(** X5 at work: what Ann's login stores and delivers. *)
Lemma session_is_stored_and_delivered_witness :
  let run :=
    login ideal_hash ideal_verify hs256_signAsync configured ann_login
          signed_up in
  issued run.1 = Some T1 ∧
  find (has_id 1) (users run.2) = Some ann_logged_in ∧
  res run.2
  = [Cookie "ACCESS_TOKEN" A1 (Some 900000);
     Cookie "REFRESH_TOKEN" T1 (Some 604800000)] ∧
  ∃ out user,
    run = (Ok out, run.2) ∧
    find (has_email "a@x.com") (users signed_up) = Some user ∧
    users run.2
    = map (λ u, if has_id (id user) u
                then touch (now signed_up)
                       (set_refreshToken
                          (Some (ideal_hash (entropy signed_up)
                                            (refresh_token out.2))) u)
                else u) (users signed_up) ∧
    res run.2
    = (res signed_up
       ++ [Cookie "ACCESS_TOKEN" (access_token out.2) (Some 900000);
           Cookie "REFRESH_TOKEN" (refresh_token out.2)
                  (Some 604800000)])%list.
Proof.
  intros run.
  assert (Hissued : issued run.1 = Some T1) by (vm_compute; reflexivity).
  split; [exact Hissued|].
  split; [vm_compute; reflexivity|]. split; [vm_compute; reflexivity|].
  destruct run as [[out|e] w1] eqn:Hrun; [|discriminate Hissued].
  destruct (proj1 (session_is_stored_and_delivered ideal_hash ideal_verify
                     hs256_signAsync configured signed_up)
              ann_login out w1 Hrun) as (user & Hfind & Husers & Hres).
  exists out, user. by repeat split.
Defined.

(** X6 at work: Ann logs in; only T1 opens her session. *)
Lemma login_rotates_fingerprint_witness :
  let run :=
    login ideal_hash ideal_verify hs256_signAsync configured ann_login
          signed_up in
  (∀ salt plain candidate,
     ideal_verify (ideal_hash salt plain) candidate = true ↔
     plain = candidate) ∧
  issued run.1 = Some T1 ∧
  "stale" ≠ T1 ∧
  faulty run.2 = None ∧
  ∃ user,
    find (has_email "a@x.com") (users signed_up) = Some user ∧
    (∃ row digest,
       find (has_id (id user)) (users run.2) = Some row ∧
       refreshToken row = Some digest ∧
       ∀ candidate, ideal_verify digest candidate = true ↔ candidate = T1) ∧
    (refreshTokens ideal_hash ideal_verify hs256_signAsync configured
                   (id user) "stale" run.2).1 = Throw access_denied.
Proof.
  intros run.
  assert (Hissued : issued run.1 = Some T1) by (vm_compute; reflexivity).
  assert (Hother : "stale" ≠ T1) by (vm_compute; discriminate).
  assert (Hup : faulty run.2 = None) by (vm_compute; reflexivity).
  split; [exact ideal_verify_hash|]. split; [exact Hissued|].
  split; [exact Hother|]. split; [exact Hup|].
  destruct run as [[out|e] w1] eqn:Hrun; [|discriminate Hissued].
  injection Hissued as Hout.
  destruct (login_rotates_fingerprint ideal_hash ideal_verify hs256_signAsync
              configured ann_login signed_up out w1 ideal_verify_hash Hrun)
    as (user & Hfind & Hstored & Hdenied).
  rewrite Hout in Hstored, Hdenied.
  exists user. split; [exact Hfind|]. split; [exact Hstored|].
  exact (Hdenied "stale" w1 Hother eq_refl Hup).
Defined.

(** X7 at work: Ann refreshes with T1, and a second later with the
    token she was handed. *)
Lemma issued_token_is_accepted_witness :
  let refresh :=
    refreshTokens ideal_hash ideal_verify hs256_signAsync configured in
  let w := tick 1 logged_in in
  let run := refresh 1 T1 w in
  let out := (sanitized ann, {| access_token := A2; refresh_token := T2 |}) in
  let w2 := tick 1 run.2 in
  (∀ salt plain, ideal_verify (ideal_hash salt plain) plain = true) ∧
  (∀ salt plain, ideal_hash salt plain ≠ "") ∧
  run = (Ok out, run.2) ∧
  find (has_id 1) (users w) = Some ann_logged_in ∧
  db_faults w2 = [] ∧
  hs256_signAsync (claims_of 1 "a@x.com" STANDARD)
                  (access_options configured) (now w2) = inr A3 ∧
  hs256_signAsync (claims_of 1 "a@x.com" STANDARD)
                  (refresh_options configured) (now w2) = inr T4 ∧
  (refresh 1 T2 w2).1
  = Ok (sanitized ann, {| access_token := A3; refresh_token := T4 |}).
Proof.
  intros refresh w run out w2.
  assert (Hverify : ∀ salt plain,
            ideal_verify (ideal_hash salt plain) plain = true)
    by (intros; by apply ideal_verify_hash).
  assert (Hfull : ∀ salt plain, ideal_hash salt plain ≠ "") by done.
  assert (Hrun : run = (Ok out, run.2)) by (vm_compute; reflexivity).
  assert (Hfind : find (has_id 1) (users w) = Some ann_logged_in)
    by (vm_compute; reflexivity).
  assert (Hup : db_faults w2 = []) by (vm_compute; reflexivity).
  assert (Ha : hs256_signAsync (claims_of 1 (email ann_logged_in)
                                          (role ann_logged_in))
                 (access_options configured) (now w2) = inr A3)
    by (vm_compute; reflexivity).
  assert (Hr : hs256_signAsync (claims_of 1 (email ann_logged_in)
                                          (role ann_logged_in))
                 (refresh_options configured) (now w2) = inr T4)
    by (vm_compute; reflexivity).
  split; [exact Hverify|]. split; [exact Hfull|]. split; [exact Hrun|].
  split; [exact Hfind|]. split; [exact Hup|].
  split; [exact Ha|]. split; [exact Hr|].
  exact (issued_token_is_accepted ideal_hash ideal_verify hs256_signAsync
           configured 1 T1 w out run.2 ann_logged_in w2 A3 T4
           Hverify Hfull Hrun Hfind (users_tick 1 run.2) Hup Ha Hr).
Defined.

(** X9 at work: Ann logs out, or refreshes; Cy's token still opens his
    session. *)
Lemma sessions_are_independent_witness :
  let refresh :=
    refreshTokens ideal_hash ideal_verify hs256_signAsync configured in
  1 ≠ 2 ∧
  db_faults two_sessions = [] ∧
  succeeded (refresh 2 T3 two_sessions).1 = true ∧
  (refresh 2 T3 (logout 1 two_sessions).2).1
  = (refresh 2 T3 two_sessions).1 ∧
  (refresh 2 T3 (refresh 1 T1 two_sessions).2).1
  = (refresh 2 T3 two_sessions).1.
Proof.
  intros refresh.
  assert (Hne : 1 ≠ 2) by done.
  assert (Hup : db_faults two_sessions = []) by (vm_compute; reflexivity).
  split; [exact Hne|]. split; [exact Hup|].
  split; [vm_compute; reflexivity|].
  destruct (sessions_are_independent ideal_hash ideal_verify hs256_signAsync
              configured 1 2 T3 two_sessions Hne Hup) as [Hlogout Hrefresh].
  split; [exact Hlogout | exact (Hrefresh T1)].
Defined.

|---|

Your answer must be every line from the listing above that holds the string "Hfind".

Result of the exercise
              ann_login out w1 Hrun) as (user & Hfind & Husers & Hres).
    as (user & Hfind & Hstored & Hdenied).
  exists user. split; [exact Hfind|]. split; [exact Hstored|].
  assert (Hfind : find (has_id 1) (users w) = Some ann_logged_in)
  split; [exact Hfind|]. split; [exact Hup|].
           Hverify Hfull Hrun Hfind (users_tick 1 run.2) Hup Ha Hr).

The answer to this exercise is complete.